#### DESCRIPTION OF THE TASK
Determine how many lines in the listing below contain the word "Require", then state that number by itself.

══ DATA FOR THE TASK

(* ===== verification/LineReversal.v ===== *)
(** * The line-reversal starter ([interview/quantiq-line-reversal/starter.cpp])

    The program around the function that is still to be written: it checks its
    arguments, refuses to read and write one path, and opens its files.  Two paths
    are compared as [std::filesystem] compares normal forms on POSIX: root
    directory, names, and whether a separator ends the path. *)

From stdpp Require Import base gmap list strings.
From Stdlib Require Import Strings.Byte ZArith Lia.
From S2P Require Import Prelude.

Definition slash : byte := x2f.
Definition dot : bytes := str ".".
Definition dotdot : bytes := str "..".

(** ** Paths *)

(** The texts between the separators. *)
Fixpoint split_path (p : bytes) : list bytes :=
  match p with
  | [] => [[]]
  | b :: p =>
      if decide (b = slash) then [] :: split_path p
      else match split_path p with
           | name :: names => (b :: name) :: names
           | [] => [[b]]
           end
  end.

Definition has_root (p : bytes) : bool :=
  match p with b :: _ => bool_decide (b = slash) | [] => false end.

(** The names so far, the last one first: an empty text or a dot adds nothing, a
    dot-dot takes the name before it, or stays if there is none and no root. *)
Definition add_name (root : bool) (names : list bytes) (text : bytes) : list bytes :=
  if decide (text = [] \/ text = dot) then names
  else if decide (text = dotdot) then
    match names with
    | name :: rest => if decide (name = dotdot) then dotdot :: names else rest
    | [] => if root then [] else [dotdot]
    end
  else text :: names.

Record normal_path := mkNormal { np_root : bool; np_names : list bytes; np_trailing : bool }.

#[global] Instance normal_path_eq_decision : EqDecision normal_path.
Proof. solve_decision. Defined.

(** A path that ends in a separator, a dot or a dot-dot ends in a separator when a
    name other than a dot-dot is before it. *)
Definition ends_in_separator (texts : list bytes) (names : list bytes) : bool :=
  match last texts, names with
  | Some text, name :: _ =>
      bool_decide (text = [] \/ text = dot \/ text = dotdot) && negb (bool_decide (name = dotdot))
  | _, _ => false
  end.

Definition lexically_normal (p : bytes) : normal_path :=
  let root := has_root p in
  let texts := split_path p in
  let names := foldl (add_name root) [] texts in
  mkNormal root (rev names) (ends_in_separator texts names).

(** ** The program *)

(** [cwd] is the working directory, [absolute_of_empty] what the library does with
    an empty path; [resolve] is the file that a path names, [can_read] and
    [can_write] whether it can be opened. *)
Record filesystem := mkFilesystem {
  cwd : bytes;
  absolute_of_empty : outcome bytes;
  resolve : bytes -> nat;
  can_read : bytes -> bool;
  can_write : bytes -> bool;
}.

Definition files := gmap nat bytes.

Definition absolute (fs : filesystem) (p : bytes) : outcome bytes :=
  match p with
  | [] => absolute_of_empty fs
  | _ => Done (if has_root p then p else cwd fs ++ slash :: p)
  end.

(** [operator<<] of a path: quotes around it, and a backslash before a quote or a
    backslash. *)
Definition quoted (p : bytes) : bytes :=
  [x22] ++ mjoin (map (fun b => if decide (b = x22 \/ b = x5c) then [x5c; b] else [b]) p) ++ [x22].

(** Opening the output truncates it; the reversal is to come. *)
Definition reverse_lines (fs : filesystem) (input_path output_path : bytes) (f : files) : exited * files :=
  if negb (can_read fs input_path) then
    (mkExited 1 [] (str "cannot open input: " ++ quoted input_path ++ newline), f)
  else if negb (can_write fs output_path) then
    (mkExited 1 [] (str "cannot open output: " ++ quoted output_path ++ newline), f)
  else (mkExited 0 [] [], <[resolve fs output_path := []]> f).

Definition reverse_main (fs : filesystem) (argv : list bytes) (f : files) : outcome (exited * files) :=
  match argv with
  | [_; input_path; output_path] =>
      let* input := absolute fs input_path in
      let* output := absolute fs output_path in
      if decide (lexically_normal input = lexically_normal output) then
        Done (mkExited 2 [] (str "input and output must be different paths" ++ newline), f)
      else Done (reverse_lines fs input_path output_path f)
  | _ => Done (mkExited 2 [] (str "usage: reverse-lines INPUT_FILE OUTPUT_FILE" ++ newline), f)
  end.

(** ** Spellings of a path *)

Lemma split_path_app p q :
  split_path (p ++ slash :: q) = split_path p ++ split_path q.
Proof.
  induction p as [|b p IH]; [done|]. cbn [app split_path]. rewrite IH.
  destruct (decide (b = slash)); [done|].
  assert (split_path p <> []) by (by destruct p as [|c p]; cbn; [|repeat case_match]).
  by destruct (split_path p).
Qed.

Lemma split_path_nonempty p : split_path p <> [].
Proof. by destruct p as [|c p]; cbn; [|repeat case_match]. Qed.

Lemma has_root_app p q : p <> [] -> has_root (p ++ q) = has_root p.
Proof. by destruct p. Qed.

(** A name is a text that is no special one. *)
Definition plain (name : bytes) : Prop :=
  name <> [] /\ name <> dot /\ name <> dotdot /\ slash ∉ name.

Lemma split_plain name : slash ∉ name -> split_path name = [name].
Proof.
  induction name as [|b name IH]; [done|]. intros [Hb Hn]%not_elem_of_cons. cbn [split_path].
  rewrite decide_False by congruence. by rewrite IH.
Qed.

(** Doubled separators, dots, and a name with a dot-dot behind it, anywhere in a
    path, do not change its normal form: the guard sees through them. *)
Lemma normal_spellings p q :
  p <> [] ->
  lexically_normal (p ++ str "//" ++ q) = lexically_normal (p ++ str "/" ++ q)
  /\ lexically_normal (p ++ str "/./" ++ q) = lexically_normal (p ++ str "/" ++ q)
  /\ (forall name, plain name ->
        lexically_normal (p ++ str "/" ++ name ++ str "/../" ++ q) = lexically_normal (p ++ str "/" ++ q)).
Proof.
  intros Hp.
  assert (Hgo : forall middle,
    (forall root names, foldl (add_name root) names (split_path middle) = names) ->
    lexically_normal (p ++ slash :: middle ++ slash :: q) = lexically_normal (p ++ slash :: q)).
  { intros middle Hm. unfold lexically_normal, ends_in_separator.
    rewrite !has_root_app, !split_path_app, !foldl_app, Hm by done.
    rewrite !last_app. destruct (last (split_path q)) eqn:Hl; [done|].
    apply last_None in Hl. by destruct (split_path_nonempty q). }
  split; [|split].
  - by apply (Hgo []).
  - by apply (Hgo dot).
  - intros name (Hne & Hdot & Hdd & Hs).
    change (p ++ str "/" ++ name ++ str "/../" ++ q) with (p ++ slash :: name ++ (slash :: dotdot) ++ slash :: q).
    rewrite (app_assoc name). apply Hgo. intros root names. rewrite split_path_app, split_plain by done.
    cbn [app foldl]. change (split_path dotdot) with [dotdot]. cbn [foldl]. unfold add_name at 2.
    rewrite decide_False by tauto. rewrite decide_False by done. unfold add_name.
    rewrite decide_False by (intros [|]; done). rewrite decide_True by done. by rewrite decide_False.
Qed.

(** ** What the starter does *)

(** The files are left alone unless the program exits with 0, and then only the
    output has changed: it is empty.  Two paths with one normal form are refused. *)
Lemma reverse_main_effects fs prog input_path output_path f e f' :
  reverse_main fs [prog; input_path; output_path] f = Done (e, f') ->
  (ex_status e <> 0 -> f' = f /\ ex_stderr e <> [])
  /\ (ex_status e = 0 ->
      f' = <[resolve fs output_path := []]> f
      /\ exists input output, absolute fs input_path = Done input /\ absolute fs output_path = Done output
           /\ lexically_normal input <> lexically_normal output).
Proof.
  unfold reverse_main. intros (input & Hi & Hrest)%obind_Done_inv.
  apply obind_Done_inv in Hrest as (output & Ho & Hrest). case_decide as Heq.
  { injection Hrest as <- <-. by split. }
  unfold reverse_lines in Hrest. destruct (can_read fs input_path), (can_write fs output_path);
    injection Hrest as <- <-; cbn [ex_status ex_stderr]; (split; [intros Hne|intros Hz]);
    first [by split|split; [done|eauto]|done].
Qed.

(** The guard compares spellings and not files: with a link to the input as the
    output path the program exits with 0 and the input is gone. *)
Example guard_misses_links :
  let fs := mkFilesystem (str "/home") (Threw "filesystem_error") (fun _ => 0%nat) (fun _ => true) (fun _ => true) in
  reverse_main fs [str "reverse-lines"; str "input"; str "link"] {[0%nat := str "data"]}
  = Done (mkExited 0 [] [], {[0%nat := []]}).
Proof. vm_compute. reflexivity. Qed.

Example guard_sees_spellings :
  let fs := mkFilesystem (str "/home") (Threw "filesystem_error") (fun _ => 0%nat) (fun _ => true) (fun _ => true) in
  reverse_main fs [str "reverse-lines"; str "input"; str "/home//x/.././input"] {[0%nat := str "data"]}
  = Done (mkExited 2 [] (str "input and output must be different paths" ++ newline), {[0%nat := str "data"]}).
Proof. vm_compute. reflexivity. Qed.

════

#### OUTPUT FOR THIS TASK
3